Como prueba, Humberto aporta este dicho: su amigo El Tato llevó a 18 “familiares” a votar por Humberto en una casilla y en esa casilla salió solo un voto por el Partido Joven. Otro amigo, Pancho Colonias, llevó a 80 “familiares” a votar por Humberto a otra casilla y a la hora del conteo solo había otro voto para el Partido Joven.

El Partido Joven no pudo alcanzar los votos suficientes para tener diputados plurinominales en el Congreso local, lo cual le quitó a Humberto la diputación y el fuero. Todo esto lo he leído en la columna del documentado Gil Gamés: “A gritos” (Milenio, 6/7/2017).

Hay este y otros indicios de que las elecciones de Coahuila rebasaron todos los límites en materia de manipulación y fraude.

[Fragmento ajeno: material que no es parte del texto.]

(* ===== verification/OxmSpec.v ===== *)
(** * Properties of the OXM encoder and decoder

    The list of fields that a match stands for ([oxm_tlvs]) is the abstract
    form of the message.  The encoder writes exactly its bytes
    ([add_oxm_fields_tlvs]), the decoder applies its fields one after the other
    ([oxm_loop_tlvs]); the round trip is then a statement about the list. *)
From stdpp Require Import base list.
From Stdlib Require Import ZArith Lia.
From S2P Require Import Prelude Bytes Flow Oxm.
Import Oxm.
#[local] Open Scope Z_scope.

(** ** Abstract fields *)

Record tlv := mk_tlv { t_hm : bool; t_field : Z; t_data : list Z }.

Definition b2z (b : bool) : Z := if b then 1 else 0.

Definition enc_tlv (t : tlv) : list Z :=
  [128; 0; 2 * t_field t + b2z (t_hm t); Z.of_nat (length (t_data t))] ++ t_data t.

Definition enc (ts : list tlv) : list Z := concat (map enc_tlv ts).

Definition tlv_ok (t : tlv) : Prop :=
  0 <= t_field t < 128 /\ (length (t_data t) < 256)%nat /\ (0 < length (t_data t))%nat.

Definition opt (c : bool) (t : tlv) : list tlv := if c then [t] else [].

Definition vlan_payload (flow : flow) : list Z :=
  if nz (dl_vlan flow) then
    le_bytes 2 (Z.lor (if dl_vlan flow =? htons 0xfff then 0 else dl_vlan flow) (htons OFPVID_PRESENT))
  else [0; 0].

Section TLVS.
Context (fl m : flow).

Definition tlvs_port : list tlv :=
  opt (nz (in_port m)) (mk_tlv false OFPXMT_OFB_IN_PORT (le_bytes 4 (in_port fl))) ++
  opt (nz (metadata m)) (mk_tlv true OFPXMT_OFB_METADATA (le_bytes 8 (metadata fl) ++ le_bytes 8 (metadata m))).

Definition tlvs_eth : list tlv :=
  opt (negb (mac_eq (dl_dst m) zero_mac_addr)) (mk_tlv false OFPXMT_OFB_ETH_DST (dl_dst fl)) ++
  opt (negb (mac_eq (dl_src m) zero_mac_addr)) (mk_tlv false OFPXMT_OFB_ETH_SRC (dl_src fl)) ++
  opt (nz (dl_type m)) (mk_tlv false OFPXMT_OFB_ETH_TYPE (le_bytes 2 (dl_type fl))).

Definition tlvs_vlan : list tlv :=
  opt (nz (dl_vlan m)) (mk_tlv false OFPXMT_OFB_VLAN_VID (vlan_payload fl)) ++
  opt (nz (dl_vlan m) && nz (dl_vlan_pcp m))
    (mk_tlv false OFPXMT_OFB_VLAN_PCP (le_bytes 1 (dl_vlan_pcp fl))).

Definition sel (t : Z) : bool := nz (dl_type m) && (htons (dl_type fl) =? t).

Definition tlvs_mpls : list tlv :=
  if nz (dl_type m) && ((htons (dl_type fl) =? ETH_TYPE_MPLS) || (htons (dl_type fl) =? ETH_TYPE_MPLS_MCAST))
  then
    opt (nz (mpls_label m)) (mk_tlv false OFPXMT_OFB_MPLS_LABEL (le_bytes 4 (mpls_label fl))) ++
    opt (nz (mpls_tc m)) (mk_tlv false OFPXMT_OFB_MPLS_TC (le_bytes 1 (mpls_tc fl))) ++
    opt (nz (mpls_bos m)) (mk_tlv false OFPXMT_OFB_MPLS_BOS (le_bytes 1 (mpls_bos fl)))
  else [].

No solo hicieron todas las trampas conocidas de la famosa “operación electoral”, sino que inventaron algunas, como multiplicar los membretes contendientes al punto de hacer imposible la tarea de los funcionarios de casilla de contar y consignar los votos, pues había más de 100 opciones de alianzas locales posibles, y la misma cantidad de votos cruzados que contar y consignar en las actas de resultados.

El escándalo mayor de Coahuila, sin embargo, es que pueda haberse llegado a la sustracción directa de votos en las urnas, con la complicidad de la autoridad electoral local.

La denuncia de Humberto Moreira es que el gobierno de su hermano Rubén pudo intervenir las urnas y cambiar a mano los votos, como se hacía en los tiempos clásicos del PRI. Un auténtico salto al pasado.

La denuncia de Humberto contra Rubén es  como una lectura de la mano entre gitanos:  un espejo de trampas que los dos conocen. De ahí su fuerza de verdad.

Humberto sabe de cierto que llevó a 18 y a 80 “familiares” a votar por él, porque sabe que él los indujo o los compró, y sabe de cierto que se los desaparecieron. Es decir, que los votos fueron depositados y luego sustraídos.

Ese “luego” significaría que el gobierno de Coahuila hizo un fraude a la antigüita, cambiando los resultados a la hora de contar los votos emitidos.

El fraude de Coahuila puede haber regresado la democracia mexicana a los tiempos del más antiguo PRI.